Ieri mattina due signori di mezz’età, dopo aver fatto le loro compere per la casa, parlavano tra di loro e spesso ripetevano il medesimo ritornello, e cioè: “U paes è mort’”. Mi sono avvicinato perchè li conoscevo e mi sono permesso di dire: “Allora cambiamolo!”.
E da qui, hanno fatto un elenco delle cose che non vanno. La prima cosa che mi ha stupito è stata la loro considerazione che nei corsi principali, quelli che dovrebbero essere più frequentati e cioè Corso Umberto I° e Corso Garibaldi, specialmente la sera, si vede solo qualche sparuta persona che forse nemmeno si riesce a conoscere visto che l’illuminazione pubblica non riesce a fare nemmeno le cosiddette “ombre della sera” con la loro luce soffusa accompagnata solo dalle vetrine di quei pochi esercizi commerciali che ancora vogliono sfidare una crisi che pare non voglia ancora finire.
Difficile dar loro torto ma l’assuefazione ad una condizione di vita deve dare il posto alla speranza che tutto possa cambiare. L’amministrazione pubblica deve fare la sua parte disegnando il futuro del proprio territorio con la sua predisposizione ai settori che meglio possono farlo crescere di una comunità che sembra voglia abbandonarsi a se stessa senza voler percepire i fermenti, che pure ci sono, di una voglia di competizione con altri territori a noi vicini.
I due signori di mezz’età non erano affatto d’accordo in quanto, sempre secondo loro, sono proprio i giovani che non hanno voglia di futuro abbandonandosi ad un destino già segnato in cui loro sono solo pedine di una scacchiera con la quale la politica non capisce il gioco perché troppo distante dalla gente.
Alla mia richiesta “allora cambiamolo questo paese”, quello più anziano mi ha detto che oltre all’amministrazione pubblica, occorre anche l’intervento della scuola, del mondo dell’associazionismo, delle comunità religiose locali, delle forze imprenditoriali per un progetto di rinascita collettiva.

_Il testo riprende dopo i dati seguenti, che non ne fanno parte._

Lemma insert_bullets_lookup cellSize (l : list (string * Bullet)) h id b :
  reachable cellSize h -> NoDup (List.map fst l) -> In (id, b) l ->
  SpatialHash.objects (fold_left CollisionSystem.insert_bullet l h)
    !! String.append "bullet_" id
  = Some (SpatialHash.mkStoredObject
            (position (Bullet.transform b)) 2
            (SpatialHash.getCellsForObject cellSize (position (Bullet.transform b)) 2)).
Proof.
  revert h. induction l as [|[k v] l IH]; intros h Hh Hnd Hin; [destruct Hin|].
  cbn [List.map fst] in Hnd. apply NoDup_cons in Hnd. destruct Hnd as [Hk Hnd].
  cbn [fold_left]. destruct Hin as [[= -> ->]|Hin].
  - rewrite fold_other.
    + unfold CollisionSystem.insert_bullet. cbn [fst snd].
      rewrite insert_objects, lookup_insert_eq.
      now destruct (reachable_indexed cellSize h Hh) as [-> _].
    + intros h' [k' v'] He. unfold CollisionSystem.insert_bullet. cbn [fst snd].
      rewrite insert_objects, lookup_insert_ne; [reflexivity|].
      cbv [String.append]. intros [= E]. subst k'. apply Hk, list_elem_of_In, in_map_iff.
      now exists (id, v').
  - apply IH; [now apply insert_bullet_reachable | assumption | assumption].
Qed.

Lemma insert_bullets_asteroid (l : list (string * Bullet)) h id :
  SpatialHash.objects (fold_left CollisionSystem.insert_bullet l h)
    !! String.append "asteroid_" id
  = SpatialHash.objects h !! String.append "asteroid_" id.
Proof.
  apply fold_other. intros h' [k' v'] _. unfold CollisionSystem.insert_bullet.
  rewrite insert_objects, lookup_insert_ne; [reflexivity|].
  cbv [String.append]. discriminate.
Qed.

Section Detection.

Variable store : Store.
Variable players : list (string * ref).
Variable asteroids : list (string * Asteroid).
Variable bullets : list (string * Bullet).
Variable c : CollisionSystem.t.

Let cellSize := SpatialHash.cellSize (CollisionSystem.spatialHash c).
Let events := fst (CollisionSystem.update store players asteroids bullets c).
Let hash :=
  CollisionSystem.spatialHash
    (snd (CollisionSystem.update store players asteroids bullets c)).

Hypothesis cell_pos : 0 < cellSize.
Hypothesis asteroid_keys : NoDup (List.map fst asteroids).
Hypothesis bullet_keys : NoDup (List.map fst bullets).
Hypothesis asteroid_radii :
  forall id a, In (id, a) asteroids -> 0 <= Asteroid.radius a.

Lemma update_hash_reachable : reachable cellSize hash.
Proof.
  unfold hash, CollisionSystem.update. cbn [snd CollisionSystem.spatialHash].
  apply fold_reachable; [intros; now apply insert_bullet_reachable|].
  apply fold_reachable; [intros; now apply insert_asteroid_reachable|].
  apply fold_reachable; [intros; now apply insert_player_reachable|].
  apply reachable_create.
Qed.

Lemma asteroid_is_candidate id a (q : Vector2) (r : R) :
  In (id, a) asteroids -> 0 <= r ->
  Vec2.length (Vec2.subtract (position (Asteroid.transform a)) q) < r + Asteroid.radius a ->
  In (String.append "asteroid_" id) (SpatialHash.query q r hash).
Proof.
  intros Hin Hr Hd. apply list_elem_of_In.
  apply (query_iff cellSize); [apply update_hash_reachable|].
  eexists. split.
  - unfold hash, CollisionSystem.update. cbn [snd CollisionSystem.spatialHash].
    rewrite insert_bullets_asteroid.
    apply (insert_asteroids_lookup cellSize); [|assumption|exact Hin].
    apply fold_reachable; [intros; now apply insert_player_reachable|].
    apply reachable_create.
  - cbn [SpatialHash.position SpatialHash.radius].
    apply circles_share_cell; [assumption | now apply (asteroid_radii id) | assumption|].
    unfold Vec2.distance. lra.
Qed.
(** X3. An event whose option is not [True] is never fired: whatever the
    snapshots hold and whatever the callbacks of the clients and nodes ask
    for, and however the computation ends, a client pass, a node pass, a
    polling cycle, a removal of trackers and the setup add no bus event of
    that name to the trace, and leave the option as it is. *)
Theorem disabled_event_never_fired (ev : string) (w : World)
    (clients : fetch ClientInfo) (nodes : fetch NodeInfo)
    (raw : option (option (list RegValue))) (discovery : Discovery)
    (m : M unit) :
  opt_event (_options (dev w)) ev = false →
  m ∈ [update_devices clients; update_nodes nodes; update_all clients nodes;
       remove_trackers raw clients; setup nodes clients discovery] →
  trace w `prefix_of` trace (after m w) ∧
  (∀ args, BusFire ev args ∉ added w (after m w)) ∧
  opt_event (_options (dev (after m w))) ev = false.
Proof.
  intros Hev Hm.
  set (I := λ d : ARDevice, opt_event (_options d) ev = false).
  set (P := λ e : Effect, ∀ args, e ≠ BusFire ev args).
  assert (writes I P m) as Hwrites.
  { assert (∀ d d', _options d' = _options d → I d → I d') as I_options
      by (unfold I; intros d d' ->; done).
    assert (∀ e, is_log e → P e) as P_log by (by intros [] ? ?).
    assert (∀ d event args,
              I d → opt_event (_options d) event = true → P (BusFire event args))
      as P_fire by (unfold I, P; intros d event args Hd He args' [= -> _];
                    congruence).
    repeat (apply elem_of_cons in Hm as [->|Hm]);
      [ apply writes_update_devices_events
      | apply writes_update_nodes_events
      | apply writes_update_all_events
      | apply writes_remove_trackers_events
      | apply writes_setup_events
      | by apply elem_of_nil in Hm ]; done. }
  destruct (Hwrites w Hev) as (Hev' & t & Ht & Hall).
  split; [rewrite Ht; by apply prefix_app_r|]. split; [|done].
  intros args Hin. rewrite (added_app _ _ _ Ht) in Hin.
  rewrite Forall_forall in Hall. by apply (Hall _ Hin args).
Qed.

(** X4. The passes keep to their own signals, however they end: the only
    signals a client pass sends are the device-update and the device-new
    signal, the only ones a node pass sends are the AiMesh-update and the
    AiMesh-new signal, and a node pass asks for no refresh of a
    coordinator. *)
Theorem passes_keep_to_their_signals (clients : fetch ClientInfo)
    (nodes : fetch NodeInfo) (w : World) :
  let wd := after (update_devices clients) w in
  let wn := after (update_nodes nodes) w in
  (trace w `prefix_of` trace wd ∧
   ∀ s, DispatcherSend s ∈ added w wd →
        s = signal_device_update ∨ s = signal_device_new) ∧
  (trace w `prefix_of` trace wn ∧
   (∀ s, DispatcherSend s ∈ added w wn →
         s = signal_aimesh_update ∨ s = signal_aimesh_new) ∧
   ∀ t, Refresh t ∉ added w wn).
Proof.
  intros wd wn.
  set (Pd := λ e : Effect, ∀ s, e = DispatcherSend s →
                 s = signal_device_update ∨ s = signal_device_new).
  set (Pn := λ e : Effect, ¬ is_refresh e ∧ ∀ s, e = DispatcherSend s →
                 s = signal_aimesh_update ∨ s = signal_aimesh_new).
  assert (writes (λ _, True) Pd (update_devices clients)) as Hd.
  { apply writes_update_devices; try done.
    all: try (intros s [= <-]; auto).
    apply writes_update_unpolled_sensors; done. }
  assert (writes (λ _, True) Pn (update_nodes nodes)) as Hn.
  { apply writes_update_nodes; try done.
    all: intros; (split; [by intros []|]); intros s [= <-]; auto. }
  destruct (Hd w Logic.I) as (_ & td & Htd & Halld).
  destruct (Hn w Logic.I) as (_ & tn & Htn & Halln).
  fold wd in Htd. fold wn in Htn.
  rewrite (added_app _ _ _ Htd), (added_app _ _ _ Htn).
  rewrite Forall_forall in Halld, Halln.
  split_and!.
  - rewrite Htd. by apply prefix_app_r.
  - intros s Hin. by apply (Halld _ Hin).
  - rewrite Htn. by apply prefix_app_r.
  - intros s Hin. by apply (Halln _ Hin).
  - intros t Hin. by apply (Halln _ Hin).
Qed.
End event_theorems.

(** ** Running a computation statement by statement *)

Section run_facts.
Context `{Entities}.

Lemma run_bind_get_dev {B} (k : ARDevice → M B) w :
  bind get_dev k w = k (dev w) w.
Proof. done. Qed.

Lemma run_bind_emit {B} e (k : unit → M B) w :
  bind (emit e) k w = k tt (after (emit e) w).
Proof. done. Qed.

Lemma run_bind_modify_dev {B} f (k : unit → M B) w :
  bind (modify_dev f) k w = k tt (with_dev (f (dev w)) w).
Proof. done. Qed.

Lemma run_bind_ret {A B} (a : A) (k : A → M B) w : bind (ret a) k w = k a w.
Proof. done. Qed.

Lemma run_bind_assoc {A B C} (m : M A) (f : A → M B) (g : B → M C) w :
  bind (bind m f) g w = bind m (λ a, bind (f a) g) w.
Proof. unfold bind. by destruct (m w) as [[a|e] w1]. Qed.

(** A sequence that returns: its first part has returned. *)
Lemma run_bind_inv {A B} (m : M A) (k : A → M B) w b w' :
  bind m k w = (Ret b, w') →
  ∃ a w1, m w = (Ret a, w1) ∧ k a w1 = (Ret b, w').
Proof.
  unfold bind. destruct (m w) as [[a|e] w1]; [eauto|by intros [=]].
Qed.

Lemma run_bind_raise {A B} (m : M A) (k : A → M B) w e w' :
  m w = (Raise e, w') → bind m k w = (Raise e, w').
Proof. unfold bind. by intros ->. Qed.

Lemma after_run {A} (m : M A) w r w' : m w = (r, w') → after m w = w'.
Proof. unfold after. by intros ->. Qed.

Lemma result_run {A} (m : M A) w r w' : m w = (r, w') → result m w = r.
Proof. unfold result. by intros ->. Qed.

Lemma steps_run {A} (R : relation World) (m : M A) w r w' :
  steps R m → m w = (r, w') → R w w'.
Proof. intros Hm Hrun. rewrite <- (after_run _ _ _ _ Hrun). apply Hm. Qed.

Lemma writes_run {A} (I : ARDevice → Prop) P (m : M A) w r w' :
  writes I P m → I (dev w) → m w = (r, w') →
  I (dev w') ∧ ∃ t, trace w' = trace w ++ t ∧ Forall P t.
Proof. intros Hm HI Hrun. rewrite <- (after_run _ _ _ _ Hrun). by apply Hm. Qed.

Lemma added_trans (w w1 w2 : World) t1 t2 :
  trace w1 = trace w ++ t1 → trace w2 = trace w1 ++ t2 →
  trace w2 = trace w ++ (t1 ++ t2).
Proof. intros -> ->. by rewrite app_assoc. Qed.
End run_facts.

(** One statement of the computation run in the goal. *)
Ltac run_step :=
  first [ rewrite run_bind_get_dev
        | rewrite run_bind_emit
        | rewrite run_bind_modify_dev
        | rewrite run_bind_ret
        | rewrite run_bind_assoc ].

(** ** Failure and recovery of the client pass *)

Section recovery.
Context `{Consts} `{Entities}.
(** * The report session of the Streamlit proxy

    A shallow embedding of [lib/streamlit/proxy/ProxyConnection.py]: the
    class [ProxyConnection], the function [_initialize_fs_observer] and the
    class [FSEventHandler].

    Python objects that are shared and mutated in place (the report queues a
    session hands to its clients) live in a heap and are named by
    references; a method is a computation that threads the heap, the
    session object and the trace of the calls that leave the process, and
    that may raise an exception. The calls of [LOGGER] are left out: they
    change nothing a method reads. *)

From Stdlib Require Import Strings.Ascii Strings.String Strings.Byte.
From stdpp Require Import base option list strings pretty.
From stdpp Require Import gmap.

(** ** Values of the Python run time *)

(** The exceptions that occur in the file: [list.remove] raises
    [ValueError], [Observer.start] and [subprocess.Popen] raise [OSError]
    (the [FileNotFoundError] of a missing program or directory is one). *)
Inductive exn : Type :=
  | ValueError
  | OSError.

#[global] Instance exn_eq_dec : EqDecision exn.
Proof. solve_decision. Defined.

(** How a call ends. *)
Inductive outcome (A : Type) : Type :=
  | Return (a : A)
  | Raise (e : exn).
Arguments Return {A} a.
Arguments Raise {A} e.

(** The values [json.dumps] is given in this file. *)
Inductive json : Type :=
  | JStr (s : string)
  | JInt (n : nat).

(** The kinds of [watchdog] file-system events ([event.event_type]). *)
Inductive event_type : Type :=
  | EVENT_TYPE_MOVED
  | EVENT_TYPE_DELETED
  | EVENT_TYPE_CREATED
  | EVENT_TYPE_MODIFIED.

Record FileSystemEvent : Type := {
  ev_event_type : event_type;
  ev_src_path : string;
  ev_is_directory : bool
}.

(** The [NewReport] message a session is built from. *)
Record NewReport : Type := {
  msg_id : string;
  msg_cwd : string;
  msg_command_line : list string;
  msg_source_file_path : string
}.

(** ** Collaborators

    What the file imports and calls but does not define: the protobuf
    [Delta] message with its [SerializeToString], [json.dumps],
    [streamlit.util.get_local_id], the four options read through
    [config.get_option], whether [Observer.start] succeeds on a watch,
    whether [subprocess.Popen] starts a process, and the path filter of
    [PatternMatchingEventHandler]. *)
Class Collaborators : Type := {
  Delta : Type;
  SerializeToString : Delta -> list byte;
  json_dumps : list (string * json) -> string;
  (** [str(get_local_id())] *)
  local_id_str : string;
  (** [config.get_option('proxy.watchFileSystem')] and the like *)
  proxy_watchFileSystem : bool;
  proxy_watchUpdatesRecursively : bool;
  proxy_watchPatterns : list string;
  proxy_ignorePatterns : list string;
  (** [Observer.start] on a watch of a path, recursive or not: [true] when
      the observer thread starts, [false] when the call raises [OSError] *)
  observer_starts : string -> bool -> bool;
  (** [subprocess.Popen(args, cwd=cwd)]: [true] when the process starts,
      [false] when the call raises [OSError], as it does when the program
      or the directory [cwd] does not exist *)
  popen_starts : list string -> string -> bool;
  (** the filter [PatternMatchingEventHandler.dispatch] applies to an event,
      given the patterns and the ignore patterns of the handler *)
  matches_patterns : FileSystemEvent -> list string -> list string -> bool
}.

(** ** [posixpath.dirname] *)

(** [p.rfind('/') + 1], on the list of characters of [p]. *)
Fixpoint rfind_sep_succ (p : list ascii) : nat :=
  match p with
  | [] => 0
  | c :: p' =>
      match rfind_sep_succ p' with
      | 0 => if Ascii.eqb c "/" then 1 else 0
      | S i => S (S i)
      end
  end.
(** X20. The number of warnings [userinfo] shows agrees with the ledger
    commands: with a readable ledger it is the number of records that
    [warnings] lists; right after a [warn] it is the total that [warn]
    reported; right after [clearwarnings] it is 0. With warnings.json
    present but not parsing, computing it raises the read error. *)
Theorem warn_count_agrees (i : Interaction) (member : Member)
    (reason now : string) (env : Env) (w : World) (d : warnings_doc) :
  (load_warnings env w = (Ok d, w) →
   (∃ recs, list_warnings i member env w = (Ok recs, w)
            ∧ warn_count i member env w = (Ok (length recs), w))
   ∧ (warn_count i member env (add_warning i member reason now env w).2).1
     = (add_warning i member reason now env w).1
   ∧ (warn_count i member env (clearwarnings_body i member env w).2).1 = Ok 0)
  ∧ (warnings_json w = Corrupt →
     warn_count i member env w = (Raise JSONDecodeError, w)).
Proof.
  split.
  - intros Hload. split; [|split].
    + eexists. split; [apply (list_warnings_of_loaded _ _ _ _ _ Hload)|].
      apply warn_count_loaded, Hload.
    + rewrite (add_warning_run _ _ _ _ _ _ _ Hload). cbn [fst snd].
      rewrite (warn_count_loaded _ _ _ _ _ (load_with_warnings _ _ _)).
      cbn [fst snd]. rewrite appended_here, length_app. simpl. f_equal. lia.
    + destruct (clearwarnings_body_files i member env w d Hload) as [Hw _].
      rewrite (warn_count_loaded _ _ _ _ _
                 (proj2 (load_warnings_ok _ _ _) (or_intror Hw))).
      cbn [fst snd]. f_equal.
      change 0 with (length (@nil WarningRecord)). f_equal.
      pose proof (cleared_here d (str (guild_id (guild i))) (str (member_id member)))
        as Hnone.
      unfold entry_at in Hnone. unfold get.
      destruct (cleared d _ _ !! str (guild_id (guild i))) as [e|]; simpl in *.
      * rewrite Hnone. reflexivity.
      * rewrite lookup_empty. reflexivity.
  - intros Hc. unfold warn_count. rewrite bind_run. unfold load_warnings.
    rewrite Hc. reflexivity.
Qed.

(** * The further properties at work on the sample guild *)

Lemma admin_role_set_then_get_sample :
  let w1 := (setadminrole_body (Sample.by_ Sample.root) Sample.mods
               Sample.env_ok Sample.world).2 in
  let w2 := (setadminrole_body (Sample.by_ Sample.root) Sample.founders
               Sample.env_ok w1).2 in
  (get_admin_role_id 100 Sample.env_ok w1).1 = Ok (Some 7%Z)
  ∧ (get_admin_role_id 100 Sample.env_ok w2).1 = Ok (Some 9%Z)
  ∧ (get_mod_role_id 100 Sample.env_ok w1).1
    = (get_mod_role_id 100 Sample.env_ok Sample.world).1
  ∧ (get_mod_role_id 100 Sample.env_ok w2).1
    = (get_mod_role_id 100 Sample.env_ok Sample.world).1.
Proof.
  apply (admin_role_set_then_get (Sample.by_ Sample.root) Sample.mods
           Sample.founders Sample.env_ok Sample.world Sample.config).
  reflexivity.
Defined.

E l’altro sembrava aver avuto un colpo di genio perché ha detto: “Ma c’ sta Torre Mileto, u Sc’kappar’, u Favar’ a dova avev’na fa nu villagg‘ e po’ l’agricoltura dova ognun’ va ch’ fatt’ soia ‘nvec’ d’ mett’rc’ tutt’ nzembra”.
Discorsi che non fanno una piega ma che devono essere poi esplicitati in progetti che, in parte, devono avere una breve scadenza e, in parte, una scadenza più lunga. Ma se non si comincia con il primo passo difficilmente cambierà qualcosa e la colpa sarà di tutti e allora resterà scolpita nella memoria di tutti quella drammatica frase che mi ha fatto fermare con loro: “Stu paes’ è mort’”.